Step 3: Identify Real-World Context

The next stage is to place the problem in a real-world setting to make it more relevant to the pupils. The problem context should be clear and concise, yet the solution to the problem should be ambiguous, with no correct answer. Instead, the students must consider what they would do if they were in their shoes. Adapting a current textbook issue to match a real-world circumstance is perhaps the simplest approach to generate a genuine challenge.

Step 4: Draft the Problem

A challenge may begin by asking students to recall, comprehend and apply knowledge, so the problem should ultimately force students to develop something new or come to an agreement on a difficult open-ended scenario.
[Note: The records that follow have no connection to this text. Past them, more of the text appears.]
(* ===== verification/OrphanWalk.v ===== *)
(** * [internal/services/orphanscan/walker.go]: the walk over a scan root

    The walk finds what belongs to no torrent and reports it by units: a file, or
    the whole folder of a disc.  What it reports is stated over the sequence of the
    entries it visits, since earlier files decide for later ones. *)

From Stdlib Require Import ZArith Lia Ascii.
From stdpp Require Import base numbers list strings gmap sorting pretty.
From S2P Require Import Prelude.
From S2P Require Import Order.
From S2P Require Import GoStrings.
From S2P Require Import GoPath.
From S2P Require Import FileSystem.
From S2P Require Import GoFloat.
From S2P Require Import Domain.
From S2P Require Import OrphanPaths.

Open Scope qui_scope.

(** ** Names that are never reported *)

Definition discLayoutMarkers : list string := ["BDMV"; "VIDEO_TS"].
Definition ignoredOrphanFileNames : list string := [".DS_Store"; ".directory"; "desktop.ini"; "Thumbs.db"].
Definition ignoredOrphanFileNamePrefixes : list string := [".fuse"; ".goutputstream-"; ".nfs"; "._"; ".#"; "~$"].
Definition ignoredOrphanFileNameSuffixes : list string := [".parts"; ".!qB"].
Definition ignoredOrphanDirNames : list string :=
  [".AppleDB"; ".AppleDouble"; ".TemporaryItems"; ".Trashes"; ".Recycle.Bin"; ".recycle"; ".snapshot";
   ".snapshots"; ".zfs"; "@eaDir"; "$RECYCLE.BIN"; "#recycle"; "lost+found"; "System Volume Information"].
Definition ignoredOrphanDirNamePrefixes : list string := [".Trash-"; ".."].

Record OrphanFile := MkOrphan { o_Path : string; o_Size : Z; o_ModifiedAt : Z; o_Status : string }.

(** The zero [time.Time], in nanoseconds since 1970. *)
Definition zero_time : Z := -62135596800 * 10 ^ 9.

(** The difference of two times, which saturates. *)
Definition time_sub (t u : Z) : Z := Z.max min_i64 (Z.min max_i64 (t - u)).

Record discUnitDecision := MkDecision { chosenUnit : string; disableGrouping : bool }.

(** [scanWalker]: what changes during a walk. *)
Record Walker := MkWalker {
  w_orphanUnits : gmap string OrphanFile; w_discUnitsInUse : gset string;
  w_discUnitCache : gmap string discUnitDecision; w_discUnitPaths : gset string;
  w_seenInodes : gset (Z * Z); w_truncated : bool }.

Definition newScanWalker : Walker := MkWalker ∅ ∅ ∅ ∅ ∅ false.

Definition with_cache (cache : gmap string discUnitDecision) (w : Walker) : Walker :=
  MkWalker (w_orphanUnits w) (w_discUnitsInUse w) cache (w_discUnitPaths w) (w_seenInodes w) (w_truncated w).
Definition with_units (units : gmap string OrphanFile) (w : Walker) : Walker :=
  MkWalker units (w_discUnitsInUse w) (w_discUnitCache w) (w_discUnitPaths w) (w_seenInodes w) (w_truncated w).
Definition note_disc_unit (u : string) (w : Walker) : Walker :=
  MkWalker (w_orphanUnits w) (w_discUnitsInUse w) (w_discUnitCache w) ({[u]} ∪ w_discUnitPaths w)
    (w_seenInodes w) (w_truncated w).
Definition note_truncated (w : Walker) : Walker :=
  MkWalker (w_orphanUnits w) (w_discUnitsInUse w) (w_discUnitCache w) (w_discUnitPaths w) (w_seenInodes w) true.

Definition inodeKeyFromInfo (info : FileInfo) : Z * Z := (fi_dev info, fi_ino info).

Definition shouldSkipDuplicate (info : FileInfo) (w : Walker) : Walker * bool :=
  if (1 <? fi_nlink info)%Z then (w, false)
  else if bool_decide (inodeKeyFromInfo info ∈ w_seenInodes w) then (w, true)
  else (MkWalker (w_orphanUnits w) (w_discUnitsInUse w) (w_discUnitCache w) (w_discUnitPaths w)
          ({[inodeKeyFromInfo info]} ∪ w_seenInodes w) (w_truncated w), false).

Definition markInUse (unitPath : string) (isDiscUnit : bool) (w : Walker) : Walker :=
  if isDiscUnit
  then MkWalker (delete unitPath (w_orphanUnits w)) ({[unitPath]} ∪ w_discUnitsInUse w) (w_discUnitCache w)
         (w_discUnitPaths w) (w_seenInodes w) (w_truncated w)
  else w.

(** [os.IsPermission], by the text of the errors it recognises. *)
Definition is_permission (e : os_error) : bool :=
  match e with
  | NotExist => false
  | OtherError msg => Contains msg "permission denied" || Contains msg "operation not permitted"
  end.

Definition walk_error_text (e : os_error) : string :=
  match e with NotExist => "no such file or directory" | OtherError msg => msg end.

Section walk.
Context `{!NFC, !UnicodeCase}.

Definition hasPrefixFold (s prefix : string) : bool :=
  negb (bool_decide (String.length s < String.length prefix)%nat) &&
  EqualFold (of_bytes (take (String.length prefix) (to_bytes s))) prefix.
Definition hasSuffixFold (s suffix : string) : bool :=
  negb (bool_decide (String.length s < String.length suffix)%nat) &&
  EqualFold (of_bytes (drop (String.length s - String.length suffix) (to_bytes s))) suffix.

Definition isIgnoredOrphanFileName (name : string) : bool :=
  existsb (EqualFold name) ignoredOrphanFileNames ||
  existsb (hasPrefixFold name) ignoredOrphanFileNamePrefixes ||
  existsb (hasSuffixFold name) ignoredOrphanFileNameSuffixes.
Definition isIgnoredOrphanDirName (name : string) : bool :=
  existsb (EqualFold name) ignoredOrphanDirNames ||
  existsb (hasPrefixFold name) ignoredOrphanDirNamePrefixes.

(** ** Disc folders *)

(** The index of the first marker, the name it has on disk, and in upper case. *)
Fixpoint findDiscMarker (segments : list string) : option (nat * string * string) :=
  match segments with
  | [] => None
  | seg :: segs =>
    if bool_decide (ToUpper seg ∈ discLayoutMarkers) then Some (0%nat, seg, ToUpper seg)
    else match findDiscMarker segs with Some (i, s, u) => Some (S i, s, u) | None => None end
  end.

Definition buildDiscCandidatePaths (root : string) (segments : list string) (markerIndex : nat)
    (markerSegment : string) : string * string :=
  let '(unitRel, markerRel) :=
    match markerIndex with
    | O => (markerSegment, markerSegment)
    | _ =>
      let unitRel := PathJoin (take markerIndex segments) in
      if bool_decide (unitRel = ".") || bool_decide (unitRel = "") then (markerSegment, markerSegment)
      else (unitRel, PathJoin [unitRel; markerSegment])
    end in
  (Clean (PathJoin [root; unitRel]), Clean (PathJoin [root; markerRel])).

Definition discRootAllowedFiles : list string := ["DESKTOP.INI"; "THUMBS.DB"; ".DS_STORE"].
Definition discAllowedDirs (marker : string) : list string :=
  let upper := ToUpper marker in
  if bool_decide (upper = "BDMV") then ["BDMV"; "CERTIFICATE"]
  else if bool_decide (upper = "VIDEO_TS") then ["VIDEO_TS"; "AUDIO_TS"]
  else [upper].

Section disc.
Context (fs : FS) (tfm : TorrentFileMap) (ignorePaths : list string).

(** Whether the folder above a marker can go as a whole: what it holds beside the
    disc is no torrent's. *)
Definition discParentIsSafeDiscRoot (parentAbs marker : string) : bool :=
  match ReadDir fs (to_path parentAbs) with
  | None => false
  | Some entries =>
    forallb (λ '(name, e),
      let nameUpper := ToUpper name in
      let full := PathJoin [parentAbs; name] in
      if is_dir e
      then bool_decide (nameUpper ∈ discAllowedDirs marker) || negb (HasAnyInDir tfm (normalizePath full))
      else bool_decide (nameUpper ∈ discRootAllowedFiles) || negb (Has tfm (normalizePath full))) entries
  end.

Definition protected (p : string) : bool :=
  negb (bool_decide (ignorePaths = [])) && isPathProtectedByIgnorePaths p ignorePaths.

Definition chooseDiscUnit (candidateAbs markerAbs markerUpper : string) : discUnitDecision :=
  let parentProtected := protected candidateAbs in
  let markerProtected := protected markerAbs in
  if parentProtected && markerProtected then MkDecision "" true
  else if parentProtected then MkDecision markerAbs false
  else if markerProtected then MkDecision "" true
  else if discParentIsSafeDiscRoot candidateAbs markerUpper then MkDecision candidateAbs false
  else MkDecision markerAbs false.

Definition discRelativeSegments (root p : string) : option (list string) :=
  match Rel root p with
  | None => None
  | Some rel =>
    if HasPrefix rel ".." then None
    else let relDir := Dir rel in
         if bool_decide (relDir = ".") then None else Some (Split relDir sep)
  end.

(** The unit a decision gives a file. *)
Definition unit_of_decision (originalPath : string) (d : discUnitDecision) : string * bool :=
  if disableGrouping d then (originalPath, false) else (chosenUnit d, true).

Definition discUnitFromParentMarker (originalPath candidateAbs markerAbs markerUpper : string)
    (cache : gmap string discUnitDecision) : string * bool * gmap string discUnitDecision :=
  let key := normalizePath candidateAbs +++ "|" +++ markerUpper in
  match cache !! key with
  | Some decision => (unit_of_decision originalPath decision, cache)
  | None =>
    let decision := chooseDiscUnit candidateAbs markerAbs markerUpper in
    (unit_of_decision originalPath decision, <[key := decision]> cache)
  end.

(** The unit that stands for a file, and whether it is a disc. *)
Definition discOrphanUnitWithContext (scanRoot filePath : string) (cache : gmap string discUnitDecision)
    : string * bool * gmap string discUnitDecision :=
  let root := Clean scanRoot in
  let p := Clean filePath in
  match discRelativeSegments root p with
  | None => (p, false, cache)
  | Some segments =>
    match findDiscMarker segments with
    | None => (p, false, cache)
    | Some (markerIndex, markerSegment, markerUpper) =>
      let '(candidateAbs, markerAbs) := buildDiscCandidatePaths root segments markerIndex markerSegment in
      if bool_decide (candidateAbs = root) then (markerAbs, true, cache)
      else match markerIndex with
           | S _ => discUnitFromParentMarker p candidateAbs markerAbs markerUpper cache
           | O => if protected markerAbs then (p, false, cache) else (markerAbs, true, cache)
           end
    end
  end.

(** ** The walk *)

Context (now : path → Z) (canceled : path → option os_error → bool).
Context (root : string) (gracePeriod maxFiles : Z) (unitFilter : option (string → bool → bool)).

Definition addOrUpdateUnit (unitPath : string) (info : FileInfo) (w : Walker) : Walker * walk_control string :=
  let update (entry : OrphanFile) :=
    MkOrphan (o_Path entry) (i64 (o_Size entry + fi_Size info))
      (if bool_decide (o_ModifiedAt entry = zero_time) || bool_decide (o_ModifiedAt entry < fi_ModTime info)%Z
       then fi_ModTime info else o_ModifiedAt entry) (o_Status entry) in
  match w_orphanUnits w !! unitPath with
  | Some entry => (with_units (<[unitPath := update entry]> (w_orphanUnits w)) w, Continue)
  | None =>
    if (0 <? maxFiles)%Z && (maxFiles <=? Z.of_nat (size (w_orphanUnits w)))%Z
    then (note_truncated w, SkipAll)
    else (with_units (<[unitPath := update (MkOrphan unitPath 0 zero_time "pending")]> (w_orphanUnits w)) w,
          Continue)
  end.

Definition handleDir (p : path) : walk_control string :=
  if isIgnoredPath (abs_path p) ignorePaths then SkipDir
  else if isIgnoredOrphanDirName (Base (abs_path p)) then SkipDir else Continue.

(** A file whose details are [info], if they can be read. *)
Definition handleFile (p : path) (info : option FileInfo) (w : Walker) : Walker * walk_control string :=
  if isIgnoredPath (abs_path p) ignorePaths then (w, Continue) else
  let '(unitPath, isDiscUnit, cache) := discOrphanUnitWithContext root (abs_path p) (w_discUnitCache w) in
  let w := with_cache cache w in
  if Has tfm (normalizePath (abs_path p)) then
    let w := markInUse unitPath isDiscUnit w in
    (match info with Some info => (shouldSkipDuplicate info w).1 | None => w end, Continue)
  else if isIgnoredOrphanFileName (Base (abs_path p)) then (w, Continue)
  else match info with
  | None => (w, Continue)
  | Some info =>
    if (time_sub (now p) (fi_ModTime info) <? gracePeriod)%Z then (w, Continue) else
    let '(w, duplicate) := shouldSkipDuplicate info w in
    if duplicate then (w, Continue)
    else if isDiscUnit && bool_decide (unitPath ∈ w_discUnitsInUse w) then (w, Continue) else
    let w := if isDiscUnit then note_disc_unit unitPath w else w in
    if match unitFilter with Some filter => negb (filter unitPath isDiscUnit) | None => false end
    then (w, Continue) else addOrUpdateUnit unitPath info w
  end.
To write the problem, the professor should also play the role of a storyteller, and students should be able to relate to and care about the engaging individuals in the issue, and the problem should begin with a hook to lure them in.
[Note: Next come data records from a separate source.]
Lemma integral_number_range s i : integral_number s = Some i → in_i64 i.
Proof.
  unfold integral_number. pose proof (ParseInt_range s) as H. destruct (ParseInt s) as [z []]; [by intros [= <-]|].
  destruct (parse_float s) as [f []]; [|done]. destruct (f64_integral f); [|done].
  intros [= <-]. apply f64_integral_range.
Qed.

(** C22.  Whatever JSON value the daemon answers with, in the
    classic or in the newer naming, after normalisation all names of objects
    are in snake case and distinct, every number that is an [int64] is one,
    and no boolean field is left as the number 0 or 1. *)
Theorem payload_canonical (value : any) : json value → canonical "" (normalizeTransmissionKeys value).
Proof.
  unfold normalizeTransmissionKeys. generalize ""%string.
  induction value as [| | | |s|s|l|l|l IH|m IH] using any_nested_ind; intros key Hj; inversion Hj; subst; cbn [normalizeTransmissionValue].
  - constructor.
  - constructor.
  - unfold normalizeTransmissionBoolNumber, normalizeTransmissionNumber.
    destruct (integral_number s) as [i|] eqn:E; [|by case_bool_decide; constructor].
    pose proof (integral_number_range _ _ E).
    case_bool_decide; [|by constructor].
    case_bool_decide; [constructor|]. case_bool_decide; constructor; auto.
  - constructor.
  - constructor. apply List.Forall_map. rewrite Forall_forall in *. naive_solver.
  - change (fold_left _ m []) with
      (rekey transmissionKeyToSnake (λ k v, normalizeTransmissionValue (transmissionKeyToSnake k) v) m []).
    constructor; [by apply rekey_NoDup; constructor|].
    apply rekey_Forall; [|constructor]. rewrite Forall_forall in *.
    intros kv Hkv. split; [apply toSnake_bytes|]. by apply IH, H0.
Qed.

Lemma payload_canonical_witness :
  json (VMap sample_answers) ∧ canonical "" (normalizeTransmissionKeys (VMap sample_answers)).
Proof.
  assert (json (VMap sample_answers)) as H by (repeat constructor).
  split; [exact H|exact (payload_canonical _ H)].
Defined.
Step 5: Evaluate the Problem

The professor should examine the problem, or better yet, have a teaching assistant or a colleague to do it. Before the course, problems can be examined and recast; however, the most meaningful evaluation may occur after the problem has been implemented. When a problem module does not perform correctly the first time, some educators may grow disheartened. Most effective problems, on the other hand, are rewritten several times before and after the course begins, and even successful issues face hurdles with each new group of students.

Results and Discussion

PBL is a useful tool for incorporating a clinical and translational focus into biomedical engineering classes. Faculty like the diversity in teaching and evaluation, as well as the increased connection and involvement with students. Students are eager to put in the time and effort to acquire information in a PBL course if the instructor is a hands-on guide. Students appreciate the hands-on activities and believe the PBL format better prepares them for a career in engineering. Overall, while there are obstacles to PBL adoption in multidisciplinary projects, there are enormous benefits for both students and teachers who support expanding PBL use in biomedical engineering.

Conclusion

PBL demonstrated to be successful in motivating student learning, boosting information retention, and fostering problem-solving, communication, and collaborative abilities. However, genuine hurdles in successful implementation continue to restrict PBL adoption. We conclude that the advantages of PBL in biomedical engineering education benefit both professors and students.